A programmable DNAzyme-activated entropy-driven logic circuit for high-contrast imaging of piRNAs and discrimination of cancer cells.

PIWI-interacting RNAs (piRNAs) are a class of endogenous noncoding RNAs that perform pivotal regulatory functions in numerous physiological activities and pathological progression. Dysregulated piRNA expression is closely associated with the progression and prognosis of cancers. Entropy-driven circuit have been widely designed for the imaging and therapy, but their imaging efficiency is always constrained by the uncontrolled off-site signal leakage and the inefficient circuitry activation that may result in low imaging contrast.
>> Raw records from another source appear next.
(** * Seedable sampler factories of the random-number library

    A shallow embedding of the distribution factories
    ([base/erlang/lib/factory.js], [base/kumaraswamy/lib/factory.js]),
    of the generator handle they return and of the strided fill contract,
    with the properties of the handle's state protocol proved over it.

    JavaScript numbers are IEEE-754 doubles and are modelled by Rocq's
    primitive floats; objects that are mutated in place (typed arrays, the
    closure variables of a generator) live in an explicit store. *)

From Stdlib Require Import ZArith Floats List.
From stdpp Require Import gmap strings list pretty.

Set Warnings "-register-all,-inexact-float".

(* ================================================================== *)
(** ** Numbers *)
(* ================================================================== *)

Module Number.

Abbreviation number := float (only parsing).

Definition NaN : number := nan.

(** [@stdlib/math/base/assert/is-nan]: [return ( x !== x );]. *)
Definition isnan (x : number) : bool := negb (PrimFloat.eqb x x).

(** [@stdlib/math/base/assert/is-integer]: [return ( floor(x) === x );].
    [floor] fixes the infinities and the zeros, and a finite double
    [m * 2^e] exactly when it has no fractional bits. *)
Definition isInteger (x : number) : bool :=
  match Prim2SF x with
  | S754_zero _ => true
  | S754_infinity _ => true
  | S754_nan => false
  | S754_finite _ m e => (0 <=? e)%Z || (Z.pos m mod 2 ^ (- e) =? 0)%Z
  end.

(** [@stdlib/math/base/assert/is-positive-integer]:
    [return ( floor(x) === x && x > 0.0 );]. *)
Definition isPositiveInteger (x : number) : bool :=
  isInteger x && PrimFloat.ltb 0 x.

(** [x <= 0.0] *)
Definition nonpositive (x : number) : bool := PrimFloat.leb x 0.

(** [x > 0.0] *)
Definition positive (x : number) : bool := PrimFloat.ltb 0 x.

End Number.
Import Number.

(* ================================================================== *)
(** ** Values, the store and the evaluation monad *)
(* ================================================================== *)

(** Addresses of typed arrays and of generator closures. *)
Abbreviation loc := nat (only parsing).
Abbreviation gid := nat (only parsing).

Inductive error : Type :=
| TypeError (msg : string)
| RangeError (msg : string).

Section Host.

(** The part of the host environment that foreign callables (a user's
    [prng] option, the entropy behind a default seed) read and update. *)
Context {E : Type}.

(** The JavaScript values that reach a factory as arguments or leave a
    handle as property values.  A [Uint32Array] is a reference into the
    store; plain objects map own property names to values. *)
Inductive value : Type :=
| VUndefined
| VNull
| VBool (b : bool)
| VNumber (x : number)
| VString (s : string)
| VFunction (f : E -> number * E)
| VUint32Array (l : loc)
| VArray (xs : list value)
| VObject (props : gmap string value).

(** [@stdlib/assert/is-plain-object] *)
Definition isObject (v : value) : bool :=
  match v with VObject _ => true | _ => false end.

(** [@stdlib/assert/is-function] *)
Definition isFunction (v : value) : bool :=
  match v with VFunction _ => true | _ => false end.

(** [@stdlib/assert/has-own-property] *)
Definition hasOwnProp (v : value) (name : string) : bool :=
  match v with
  | VObject props => bool_decide (is_Some (props !! name))
  | _ => false
  end.

(** Property read [v.name] on a plain object without inherited
    properties of that name: a missing property reads as [undefined].
    (The factories only read properties of values that passed [isObject]
    or of [undefined] guarded by [&&].) *)
Definition getProp (v : value) (name : string) : value :=
  match v with
  | VObject props => default VUndefined (props !! name)
  | _ => VUndefined
  end.

(** ToBoolean, as used by [if ( opts && opts.prng )]. *)
Definition truthy (v : value) : bool :=
  match v with
  | VUndefined | VNull => false
  | VBool b => b
  | VNumber x => negb (isnan x) && negb (PrimFloat.eqb x 0)
  | VString s => negb (String.eqb s "")
  | VFunction _ | VUint32Array _ | VArray _ | VObject _ => true
  end.

(** [k === void 0] *)
Definition isUndefined (v : value) : bool :=
  match v with VUndefined => true | _ => false end.

(** The closure variables of one generator made by the base factory:
    the array holding its state and whether that array is shared with
    its creator ([copy: false]). *)
Record Generator : Type := mkGenerator {
  STATE : loc;
  shared : bool
}.

Record World : Type := mkWorld {
  heap : gmap loc (list Z);      (* contents of the Uint32Arrays *)
  gens : gmap gid Generator;     (* closures of the base generators *)
  env : E;                       (* host environment *)
  calls : nat                    (* how often a uniform source was invoked *)
}.

Definition with_heap (h : gmap loc (list Z)) (w : World) : World :=
  mkWorld h (gens w) (env w) (calls w).
Definition with_gens (g : gmap gid Generator) (w : World) : World :=
  mkWorld (heap w) g (env w) (calls w).
Definition with_env (e : E) (w : World) : World :=
  mkWorld (heap w) (gens w) e (calls w).
Definition tick (w : World) : World :=
  mkWorld (heap w) (gens w) (env w) (S (calls w)).
(** * emvscode-web: the shadow-branch synchroniser and the verification job client

  A shallow embedding of the TypeScript sources
    - [calculateProgress.ts]              (module [CalculateProgress]),
    - the [fetchData] helper              (module [ApiService]),
    - [autoCommit.ts]                     (module [AutoCommit]),
    - [mizarFunctions.ts]                 (module [MizarFunctions]),
    - the entry point with [activate]     (module [Extension]),
    - [linter.ts] and the formatter command, up to their request to the
      job server                          (modules [Linter], [Formatter]),
  followed by the properties established about them.

  JavaScript numbers that only ever hold integers are modelled as [Z],
  strings as [string], arrays as [list].  A promise that is awaited is
  run in place; a promise that the source does not await is run for its
  requests and its outcome is dropped. *)

From Stdlib Require Import ZArith PArith List String Ascii Bool Lia DecimalString.
Import ListNotations.

Local Open Scope string_scope.
Local Open Scope Z_scope.

(* ===================================================================== *)
(** ** JavaScript string primitives used by the sources *)
(* ===================================================================== *)

Module JsString.

(** [str.length] *)
Definition length (s : string) : Z := Z.of_nat (String.length s).

Fixpoint drop (n : nat) (s : string) : string :=
  match n, s with
  | O, _ => s
  | S _, EmptyString => EmptyString
  | S n', String _ rest => drop n' rest
  end.

Fixpoint take (n : nat) (s : string) : string :=
  match n, s with
  | O, _ => EmptyString
  | S _, EmptyString => EmptyString
  | S n', String c rest => String c (take n' rest)
  end.

(** [str.indexOf(sub)]: index of the first occurrence, or -1. *)
Fixpoint indexOf (s sub : string) : Z :=
  if String.prefix sub s then 0
  else match s with
       | EmptyString => -1
       | String _ rest =>
           let i := indexOf rest sub in
           if i <? 0 then -1 else i + 1
       end.

(** [str.includes(sub)] *)
Definition includes (s sub : string) : bool := 0 <=? indexOf s sub.

(** [str.substring(start)]: a negative start counts as 0. *)
Definition substring (s : string) (start : Z) : string :=
  drop (Z.to_nat (Z.max 0 start)) s.

(** [str.replace(pattern, replacement)] with a string pattern: only the
    first occurrence is replaced. *)
Definition replace (s pattern replacement : string) : string :=
  let i := indexOf s pattern in
  if i <? 0 then s
  else take (Z.to_nat i) s ++ replacement
       ++ drop (Z.to_nat i + String.length pattern) s.

Fixpoint splitAll (sep : ascii) (s : string) : list string :=
  match s with
  | EmptyString => [EmptyString]
  | String c rest =>
      if Ascii.eqb c sep then EmptyString :: splitAll sep rest
      else match splitAll sep rest with
           | piece :: pieces => String c piece :: pieces
           | [] => [String c EmptyString]
           end
  end.
(** * LifeTheGame: the cell grid, the pixel encoder and the frame loop

    A shallow embedding of [src/main.cpp].  Cells are 8-bit ages, pixels are
    32-bit colours; both are kept as [Z] with the C++ conversions written
    out.  Code whose behaviour is undefined in C++ (an access outside a
    vector, an overflowing [int] operation) yields [None]. *)

From stdpp Require Import base numbers option list strings.

Local Open Scope Z_scope.

(** ** Machine integers *)

Module Machine.

(** Conversion to [std::uint8_t] and [std::uint32_t]: reduction modulo
    the width. *)
Definition u8 (z : Z) : Z := z mod 256.
Definition u32 (z : Z) : Z := z mod 2 ^ 32.

(** Conversion of a [std::uint32_t] value to [int]. *)
Definition to_int (u : Z) : Z := if u <? 2 ^ 31 then u else u - 2 ^ 32.

(** The result of an [int] operation: overflow is undefined. *)
Definition in_int (z : Z) : bool := (- 2 ^ 31 <=? z) && (z <? 2 ^ 31).
Definition int_result (z : Z) : option Z := if in_int z then Some z else None.

Definition int_add (a b : Z) : option Z := int_result (a + b).
Definition int_sub (a b : Z) : option Z := int_result (a - b).
Definition int_mul (a b : Z) : option Z := int_result (a * b).

(** [v[i]] read and [v[i] = a] on a vector or on its [data()] pointer. *)
Definition at_ {A} (v : list A) (i : Z) : option A :=
  if i <? 0 then None else v !! Z.to_nat i.

Definition assign {A} (v : list A) (i : Z) (a : A) : option (list A) :=
  if (0 <=? i) && (i <? Z.of_nat (length v))
  then Some (<[Z.to_nat i := a]> v) else None.

(** [for (auto i = 0u; i < n; i++) body], threading the state [s]. *)
Fixpoint for_range {St} (n : nat) (i : Z) (body : Z → St → option St) (s : St)
  : option St :=
  match n with
  | O => Some s
  | S n' => s' ← body i s; for_range n' (i + 1) body s'
  end.

Definition for_upto {St} (n : Z) (body : Z → St → option St) (s : St)
  : option St :=
  for_range (Z.to_nat n) 0 body s.

End Machine.

Import Machine.

(** ** The cell grid *)

(** [std::vector<std::uint8_t>] and [std::vector<std::uint32_t>]. *)
Abbreviation Cells := (list Z) (only parsing).
Abbreviation Pixels := (list Z) (only parsing).

(** [std::uint8_t] converted to [bool]. *)
Definition truthy (c : Z) : bool := negb (c =? 0).

Definition isLive (data : Cells) (x y w h : Z) : option bool :=
  if (0 <? x) && (0 <? y) && (x <? w) && (y <? h) then
    yw ← int_mul y w;
    i ← int_add yw x;
    c ← at_ data i;
    Some (truthy c)
  else Some false.

(** [count += b] on a [std::uint8_t] counter. *)
Definition count_add (count : Z) (b : bool) : Z := u8 (count + Z.b2z b).

Definition neighbors (data : Cells) (x y w h : Z) : option Z :=
  let count := 0 in
  x' ← int_sub x 1; y' ← int_sub y 1; b ← isLive data x' y' w h;
  let count := count_add count b in
  y' ← int_sub y 1; b ← isLive data x y' w h;
  let count := count_add count b in
  x' ← int_add x 1; y' ← int_sub y 1; b ← isLive data x' y' w h;
  let count := count_add count b in

  x' ← int_sub x 1; b ← isLive data x' y w h;
  let count := count_add count b in
  x' ← int_add x 1; b ← isLive data x' y w h;
  let count := count_add count b in

  x' ← int_sub x 1; y' ← int_add y 1; b ← isLive data x' y' w h;
  let count := count_add count b in
  y' ← int_add y 1; b ← isLive data x y' w h;
  let count := count_add count b in
  x' ← int_add x 1; y' ← int_add y 1; b ← isLive data x' y' w h;
  let count := count_add count b in
  Some count.

(** The body of the inner loop of [updateCells]: [data] is the snapshot
    [old], [cells] the grid being written. *)
Definition updateCell (data : Cells) (w h y x : Z) (cells : Cells) : option Cells :=
  let index := u32 (y * w + x) in
  count ← neighbors data (to_int x) (to_int y) (to_int w) (to_int h);
  d ← at_ data index;
  if truthy d then
    if (count <? 2) || (3 <? count) then assign cells index 0
    else
      c ← at_ cells index;
      if c <? 255 then assign cells index (u8 (c + 1)) else Some cells
  else
    if count =? 3 then assign cells index 1 else Some cells.

Definition updateCells (cells : Cells) (w h : Z) : option Cells :=
  let data := cells in
  for_upto h (λ y, for_upto w (updateCell data w h y)) cells.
Herein, we construct a programmable deoxyribozyme (DNAzyme)-activated entropy-driven logic circuit for the high-contrast imaging of piRNAs and the discrimination of cancer cells. We design a methylation-modified DNAzyme as a fuel strand generator and a hairpin probe that confines the fuel strand in the hairpin structure to suppress the signal leakage from the entropy-driven reaction circuit. The highly expressed fat mass and obesity-associated protein (FTO) in cancer cells can catalyze the demethylation of DNAzyme to activate its cleavage activity, inducing the cleavage of hairpin probes and the release of abundant fuel strands to drive entropy-driven reaction circuit. In the presence of target piRNAs, the fuel strands initiate toehold-assisted branch migration reaction to release signal probes and produce enhanced fluorescence signals. The proposed logic circuit system can profile endogenous piRNAs at the single-cell level, discriminate breast cancer tissues from healthy counterparts, and achieve in situ high-contrast imaging of piRNA in living cells. Importantly, the proposed logic circuit system can distinguish different cell subtypes with high accuracy and good specificity, providing a potential platform for clinical diagnosis.